(Directions for this task)
Below are some records. Return exactly the lines from the one with "let! m := blit_row m" to the one with "Definition Blit (g", and nothing else.

BEGIN Information given

(* ===== verification/Pixels.v ===== *)
(** srv/window/Renderer.h, Renderer_8bpp.cpp and Renderer_vga.cpp: drawing on a frame
  buffer of one byte per pixel, and the mouse pointer on top of it.

  The frame buffer is a block of bytes; [ptr] and the like are offsets from
  BufferBaseAddress.  An image is a block of its own.  The loops over rows and columns
  run for as many turns as the code has; the loops with a condition run on fuel. *)
From S2P Require Import Prelude LibC Bytes Region Line.
Import LibC Bytes Region Line.
Local Open Scope Z_scope.
Local Open Scope c_scope.

Module Pixels.

Record renderer := Renderer { BufferWidth : Z; BufferHeight : Z; BufferBytesPerRow : Z }.
Definition BufferBounds (g : renderer) : rect := Rect 0 0 (s32 (BufferWidth g - 1)) (s32 (BufferHeight g - 1)).

(** The offset of a pixel. *)
Definition spot (g : renderer) (x y : Z) : Z := x + s32 (y * BufferBytesPerRow g).

(** ** FillRect *)

Definition longcolor (color : Z) : Z :=
  Z.lor (Z.lor (Z.lor (u8 color) (Z.shiftl (u8 color) 8)) (Z.shiftl (u8 color) 16)) (Z.shiftl (u8 color) 24).

(** The store of a long on a little-endian machine. *)
Definition store32 (m : list Z) (ptr v : Z) : cres (list Z) := store m ptr [v; Z.shiftr v 8; Z.shiftr v 16; Z.shiftr v 24].

Fixpoint fill_head (m : list Z) (ptr x x2 color : Z) (fuel : nat) : cres (list Z * Z * Z) :=
  if decide (x <= x2 /\ Z.land x 3 <> 0) then
    match fuel with
    | O => Fault
    | S fuel => let! m := wr m ptr color in fill_head m (ptr + 1) (s32 (x + 1)) x2 color fuel
    end
  else Ok (m, ptr, x).
Fixpoint fill_words (m : list Z) (ptr x x2 color : Z) (fuel : nat) : cres (list Z * Z * Z) :=
  if decide (s32 (x + 4) <= x2) then
    match fuel with
    | O => Fault
    | S fuel => let! m := store32 m ptr (longcolor color) in fill_words m (ptr + 4) (s32 (x + 4)) x2 color fuel
    end
  else Ok (m, ptr, x).
Fixpoint fill_tail (m : list Z) (ptr x x2 color : Z) (fuel : nat) : cres (list Z * Z * Z) :=
  if decide (x <= x2) then
    match fuel with
    | O => Fault
    | S fuel => let! m := wr m ptr color in fill_tail m (ptr + 1) (s32 (x + 1)) x2 color fuel
    end
  else Ok (m, ptr, x).
Definition fill_row (m : list Z) (ptr x1 x2 color : Z) : cres (list Z * Z) :=
  let fuel := Z.to_nat (x2 - x1 + 1) in
  let! (m, ptr, x) := fill_head m ptr x1 x2 color fuel in
  let! (m, ptr, x) := fill_words m ptr x x2 color fuel in
  let! (m, ptr, x) := fill_tail m ptr x x2 color fuel in Ok (m, ptr).
(** The rows from [y] on. *)
Fixpoint fill_rows (m : list Z) (ptr y x1 x2 y2 wrap color : Z) (fuel : nat) : cres (list Z) :=
  if decide (y <= y2) then
    match fuel with
    | O => Fault
    | S fuel => let! (m, ptr) := fill_row m ptr x1 x2 color in fill_rows m (ptr + wrap) (s32 (y + 1)) x1 x2 y2 wrap color fuel
    end
  else Ok m.
Definition FillRect (g : renderer) (m : list Z) (x1 y1 x2 y2 color : Z) : cres (list Z) :=
  let wrap := s32 (s32 (BufferBytesPerRow g - s32 (x2 - x1)) - 1) in
  fill_rows m (spot g x1 y1) y1 x1 x2 y2 wrap color (Z.to_nat (y2 - y1 + 1)).

(** ** Blit *)

(** One row: a byte 0xff of the image is transparent. *)
Fixpoint blit_row (m im : list Z) (screen_ptr image_ptr : Z) (n : nat) : cres (list Z) :=
  match n with
  | O => Ok m
  | S n =>
      let! c := rd im image_ptr in
      let! m := (if decide (c <> 255) then wr m screen_ptr c else Ok m) in
      blit_row m im (screen_ptr + 1) (image_ptr + 1) n
  end.
(** [h] rows of [w]; both pointers are behind the row when the offsets are added. *)
Fixpoint blit_rows (m im : list Z) (screen_ptr image_ptr screenOffs imageOffs : Z) (w h : nat) : cres (list Z) :=
  match h with
  | O => Ok m
  | S h =>
      let! m := blit_row m im screen_ptr image_ptr w in
      blit_rows m im (screen_ptr + Z.of_nat w + screenOffs) (image_ptr + Z.of_nat w + imageOffs) screenOffs imageOffs w h
  end.
Definition Blit (g : renderer) (m : list Z) (x y : Z) (im : list Z) (image imageWidth imageHeight imageBytesPerRow : Z) : cres (list Z) :=
  blit_rows m im (spot g x y) image (s32 (BufferBytesPerRow g - imageWidth)) (s32 (imageBytesPerRow - imageWidth)) (Z.to_nat imageWidth) (Z.to_nat imageHeight).

(** ** StretchBlit *)

(** [while (herror >= w)]: the error and the image pointer. *)
Fixpoint advance (herror w p : Z) (fuel : nat) : cres (Z * Z) :=
  if decide (w <= herror) then
    match fuel with O => Fault | S fuel => advance (s32 (herror - w)) w (p + 1) fuel end
  else Ok (herror, p).
(** [while (verror > h)]: the error and the line of the image. *)
Fixpoint descend (verror h line imageBytesPerRow : Z) (fuel : nat) : cres (Z * Z) :=
  if decide (h < verror) then
    match fuel with O => Fault | S fuel => descend (s32 (verror - h)) h (line + imageBytesPerRow) imageBytesPerRow fuel end
  else Ok (verror, line).
Fixpoint stretch_row (m im : list Z) (screen_ptr image_ptr herror iw dw : Z) (n : nat) : cres (list Z) :=
  match n with
  | O => Ok m
  | S n =>
      let! c := rd im image_ptr in
      let! m := (if decide (c <> 255) then wr m screen_ptr c else Ok m) in
      let! (herror, image_ptr) := advance (s32 (herror + iw)) dw image_ptr (Z.to_nat (s32 (herror + iw))) in
      stretch_row m im (screen_ptr + 1) image_ptr herror iw dw n
  end.
Fixpoint stretch_rows (m im : list Z) (screen_ptr line verror screenOffs iw dw ih dh imageBytesPerRow : Z) (w n : nat) : cres (list Z) :=
  match n with
  | O => Ok m
  | S n =>
      let! m := stretch_row m im screen_ptr line 0 iw dw w in
      let! (verror, line) := descend (s32 (verror + ih)) dh line imageBytesPerRow (Z.to_nat (s32 (verror + ih))) in
      stretch_rows m im (screen_ptr + Z.of_nat w + screenOffs) line verror screenOffs iw dw ih dh imageBytesPerRow w n
  end.
Definition StretchBlit (g : renderer) (m : list Z) (imageRect displayRect : rect) (im : list Z) (image imageBytesPerRow : Z) : cres (list Z) :=
  stretch_rows m im (spot g (left displayRect) (top displayRect)) (image + left imageRect + s32 (top imageRect * imageBytesPerRow)) 0
    (s32 (s32 (BufferBytesPerRow g - Width displayRect) - 1)) (Width imageRect) (Width displayRect) (Height imageRect) (Height displayRect) imageBytesPerRow
    (Z.to_nat (right displayRect - left displayRect + 1)) (Z.to_nat (bottom displayRect - top displayRect + 1)).

(** ** DrawLine *)

(** [n] pixels, [step] apart: the vertical and the horizontal line. *)
Fixpoint line_straight (m : list Z) (ptr step color : Z) (n : nat) : cres (list Z) :=
  match n with
  | O => Ok m
  | S n => let! m := wr m ptr color in line_straight m (ptr + step) step color n
  end.
(** A diagonal: [n] pixels, [major] apart, with a step of [minor] whenever the error
  exceeds [big]. *)
Fixpoint line_diagonal (m : list Z) (ptr error major minor big small color : Z) (n : nat) : cres (list Z) :=
  match n with
  | O => Ok m
  | S n =>
      let! m := wr m ptr color in
      let error := s32 (error + small) in
      let '(ptr, error) := if decide (big < error) then (ptr + minor, s32 (error - big)) else (ptr, error) in
      line_diagonal m (ptr + major) error major minor big small color n
  end.
Definition DrawLine (g : renderer) (m : list Z) (x1 y1 x2 y2 color : Z) : cres (list Z) :=
  let '(x1, y1, x2, y2) := if decide (y2 < y1) then (x2, y2, x1, y1) else (x1, y1, x2, y2) in
  let deltaY := s32 (y2 - y1) in
  let deltaX := if decide (x1 < x2) then s32 (x2 - x1) else s32 (x1 - x2) in
  let xDir := if decide (x1 < x2) then 1 else -1 in
  let ptr := spot g x1 y1 in
  if decide (deltaX = 0) then line_straight m ptr (BufferBytesPerRow g) color (Z.to_nat (deltaY + 1))
  else if decide (deltaY = 0) then line_straight m ptr xDir color (Z.to_nat (deltaX + 1))
  else if decide (deltaY < deltaX) then line_diagonal m ptr 0 xDir (BufferBytesPerRow g) deltaX deltaY color (Z.to_nat (deltaX + 1))
  else line_diagonal m ptr 0 (BufferBytesPerRow g) xDir deltaY deltaX color (Z.to_nat (deltaY + 1)).

(** ** CopyRect *)

Fixpoint copy_row (m : list Z) (srcptr offset dX : Z) (n : nat) : cres (list Z) :=
  match n with
  | O => Ok m
  | S n => let! c := rd m srcptr in let! m := wr m (srcptr + offset) c in copy_row m (srcptr + dX) offset dX n
  end.
Fixpoint copy_rows (m : list Z) (srcptr offset dX dY : Z) (w h : nat) : cres (list Z) :=
  match h with
  | O => Ok m
  | S h => let! m := copy_row m srcptr offset dX w in copy_rows m (srcptr + Z.of_nat w * dX + dY) offset dX dY w h
  end.
Definition CopyRect (g : renderer) (m : list Z) (source dest : rect) : cres (list Z) :=
  let bpr := BufferBytesPerRow g in
  let '(dX, startX) := if decide (left source < left dest /\ left dest < right source) then (-1, right source) else (1, left source) in
  let '(dY, startY) := if decide (top source < top dest /\ top dest < bottom source) then (s32 (- s32 (bpr + s32 (dX * s32 (Width source + 1)))), bottom source)
                       else (s32 (bpr - s32 (dX * s32 (Width source - 1))), top source) in
  let offset := s32 (s32 (left dest - left source) + s32 (s32 (top dest - top source) * bpr)) in
  copy_rows m (spot g startX startY) offset dX dY (Z.to_nat (right source - left source + 1)) (Z.to_nat (bottom source - top source + 1)).

(** ** The pointer (Renderer_vga) *)

Definition kCursorBits : list Z :=
  [0x3f;0x3f;0x00;0x00;0xff;0xff;0xff;0xff;0xff;0xff;0xff;0xff;0xff;0xff;0xff;0xff;
   0x3f;0x3f;0x3f;0x3f;0x00;0xff;0xff;0xff;0xff;0xff;0xff;0xff;0xff;0xff;0xff;0xff;
   0xff;0x3f;0x3f;0x3f;0x3f;0x00;0x00;0xff;0xff;0xff;0xff;0xff;0xff;0xff;0xff;0xff;
   0xff;0x3f;0x3f;0x3f;0x3f;0x3f;0x3f;0x00;0xff;0xff;0xff;0xff;0xff;0xff;0xff;0xff;
   0xff;0xff;0x3f;0x3f;0x3f;0x3f;0x3f;0x3f;0x3f;0x00;0xff;0xff;0xff;0xff;0xff;0xff;
   0xff;0xff;0xff;0x3f;0x3f;0x3f;0x3f;0x3f;0x3f;0x3f;0x00;0xff;0xff;0xff;0xff;0xff;
   0xff;0xff;0xff;0x3f;0x3f;0x3f;0x3f;0x3f;0x3f;0xff;0xff;0xff;0xff;0xff;0xff;0xff;
   0xff;0xff;0xff;0xff;0x3f;0x3f;0x3f;0x3f;0x00;0xff;0xff;0xff;0xff;0xff;0xff;0xff;
   0xff;0xff;0xff;0xff;0x3f;0x3f;0x3f;0xff;0x3f;0x00;0xff;0xff;0xff;0xff;0xff;0xff;
   0xff;0xff;0xff;0xff;0xff;0x3f;0xff;0xff;0xff;0x3f;0x00;0xff;0xff;0xff;0xff;0xff;
   0xff;0xff;0xff;0xff;0xff;0xff;0xff;0xff;0xff;0xff;0x3f;0x00;0xff;0xff;0xff;0xff;
   0xff;0xff;0xff;0xff;0xff;0xff;0xff;0xff;0xff;0xff;0xff;0x3f;0x00;0xff;0xff;0xff;
   0xff;0xff;0xff;0xff;0xff;0xff;0xff;0xff;0xff;0xff;0xff;0xff;0x3f;0x00;0xff;0xff;
   0xff;0xff;0xff;0xff;0xff;0xff;0xff;0xff;0xff;0xff;0xff;0xff;0xff;0x3f;0x00;0xff;
   0xff;0xff;0xff;0xff;0xff;0xff;0xff;0xff;0xff;0xff;0xff;0xff;0xff;0xff;0x3f;0xff;
   0xff;0xff;0xff;0xff;0xff;0xff;0xff;0xff;0xff;0xff;0xff;0xff;0xff;0xff;0xff;0xff].

(** The frame buffer, the position of the pointer and what is below it. *)
Record vga := Vga { frame : list Z; fCursorX : Z; fCursorY : Z; fSavedBackground : list Z }.

Definition MIN (a b : Z) : Z := if decide (a < b) then a else b.
Definition cursorDisplayWidth (g : renderer) (cx : Z) : Z := MIN 16 (s32 (BufferBytesPerRow g - cx)).
Definition cursorDisplayHeight (g : renderer) (cy : Z) : Z := MIN 16 (s32 (BufferHeight g - cy)).

(** EraseCursor copies what was saved back, as Blit copies an image. *)
Definition EraseCursor (g : renderer) (s : vga) : cres vga :=
  let cw := cursorDisplayWidth g (fCursorX s) in
  let! m := blit_rows (frame s) (fSavedBackground s) (spot g (fCursorX s) (fCursorY s)) 0 (s32 (BufferBytesPerRow g - cw)) (16 - cw) (Z.to_nat cw)
              (Z.to_nat (cursorDisplayHeight g (fCursorY s))) in
  Ok (Vga m (fCursorX s) (fCursorY s) (fSavedBackground s)).

Fixpoint cursor_row (m saved : list Z) (screen_ptr cursorImage saveBackground : Z) (n : nat) : cres (list Z * list Z) :=
  match n with
  | O => Ok (m, saved)
  | S n =>
      let! b := rd kCursorBits cursorImage in
      let! (m, saved) :=
        (if decide (b <> 255) then
           let! c := rd m screen_ptr in
           let! saved := wr saved saveBackground c in
           let! m := wr m screen_ptr b in Ok (m, saved)
         else let! saved := wr saved saveBackground 255 in Ok (m, saved)) in
      cursor_row m saved (screen_ptr + 1) (cursorImage + 1) (saveBackground + 1) n
  end.
Fixpoint cursor_rows (m saved : list Z) (screen_ptr cursorImage saveBackground stride : Z) (w h : nat) : cres (list Z * list Z) :=
  match h with
  | O => Ok (m, saved)
  | S h =>
      let! (m, saved) := cursor_row m saved screen_ptr cursorImage saveBackground w in
      cursor_rows m saved (screen_ptr + Z.of_nat w + stride) (cursorImage + Z.of_nat w + (16 - Z.of_nat w)) (saveBackground + Z.of_nat w + (16 - Z.of_nat w)) stride w h
  end.
Definition DrawCursor (g : renderer) (s : vga) : cres vga :=
  let cw := cursorDisplayWidth g (fCursorX s) in
  let! (m, saved) := cursor_rows (frame s) (fSavedBackground s) (spot g (fCursorX s) (fCursorY s)) 0 0 (s32 (BufferBytesPerRow g - cw)) (Z.to_nat cw)
                       (Z.to_nat (cursorDisplayHeight g (fCursorY s))) in
  Ok (Vga m (fCursorX s) (fCursorY s) saved).

Definition cursorRect (s : vga) : rect := Rect (fCursorX s) (fCursorY s) (s32 (fCursorX s + 16)) (s32 (fCursorY s + 16)).

(** An operation of the 8-bit renderer, with the pointer taken away if it is in the way. *)
Definition below (g : renderer) (s : vga) (hit : bool) (f : list Z -> cres (list Z)) : cres vga :=
  let! s := (if hit then EraseCursor g s else Ok s) in
  let! m := f (frame s) in
  let s := Vga m (fCursorX s) (fCursorY s) (fSavedBackground s) in
  if hit then DrawCursor g s else Ok s.

(** Renderer_vga::DrawLine clips the line against the pointer to see if it is in the way. *)
Definition vga_DrawLine (g : renderer) (s : vga) (x1 y1 x2 y2 color : Z) : cres vga :=
  let r := cursorRect s in
  let! o := clip_line r x1 y1 x2 y2 (clipmask x1 y1 r) (clipmask x2 y2 r) (Z.to_nat (Z.abs (x2 - x1) + Z.abs (y2 - y1))) in
  below g s (match o with Some _ => true | None => false end) (fun m => DrawLine g m x1 y1 x2 y2 color).
Definition vga_FillRect (g : renderer) (s : vga) (x1 y1 x2 y2 color : Z) : cres vga :=
  below g s (Intersects (Rect x1 y1 x2 y2) (cursorRect s)) (fun m => FillRect g m x1 y1 x2 y2 color).
Definition vga_Blit (g : renderer) (s : vga) (x y : Z) (im : list Z) (image imageWidth imageHeight imageBytesPerRow : Z) : cres vga :=
  below g s (Intersects (Rect x y (s32 (x + imageWidth)) (s32 (y + imageHeight))) (cursorRect s)) (fun m => Blit g m x y im image imageWidth imageHeight imageBytesPerRow).
Definition vga_StretchBlit (g : renderer) (s : vga) (imageRect displayRect : rect) (im : list Z) (image imageBytesPerRow : Z) : cres vga :=
  below g s (Intersects displayRect (cursorRect s)) (fun m => StretchBlit g m imageRect displayRect im image imageBytesPerRow).
Definition vga_CopyRect (g : renderer) (s : vga) (source dest : rect) : cres vga :=
  below g s (Intersects (cursorRect s) source || Intersects (cursorRect s) dest) (fun m => CopyRect g m source dest).
Definition SetCursorPosition (g : renderer) (s : vga) (x y : Z) : cres vga :=
  let! s := EraseCursor g s in
  DrawCursor g (Vga (frame s) x y (fSavedBackground s)).

(** A screen with the pointer in the middle; [saved] is what the memory held. *)
Definition new_vga (g : renderer) (m saved : list Z) : cres vga :=
  DrawCursor g (Vga m (Z.quot (BufferWidth g) 2) (Z.quot (BufferHeight g) 2) saved).

(** The rows of a copied rectangle are not below each other: each is two pixels off. *)
Example copy_rect_skews : CopyRect (Renderer 5 5 5) (seqZ 0 25) (Rect 0 0 1 1) (Rect 1 2 2 3) =
  Ok [0; 1; 2; 3; 4; 5; 6; 7; 8; 9; 10; 0; 1; 13; 14; 15; 16; 17; 7; 8; 20; 21; 22; 23; 24].
Proof. vm_compute. reflexivity. Qed.

End Pixels.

END Information given

(Problem solution)
      let! m := blit_row m im screen_ptr image_ptr w in
      blit_rows m im (screen_ptr + Z.of_nat w + screenOffs) (image_ptr + Z.of_nat w + imageOffs) screenOffs imageOffs w h
  end.
Definition Blit (g : renderer) (m : list Z) (x y : Z) (im : list Z) (image imageWidth imageHeight imageBytesPerRow : Z) : cres (list Z) :=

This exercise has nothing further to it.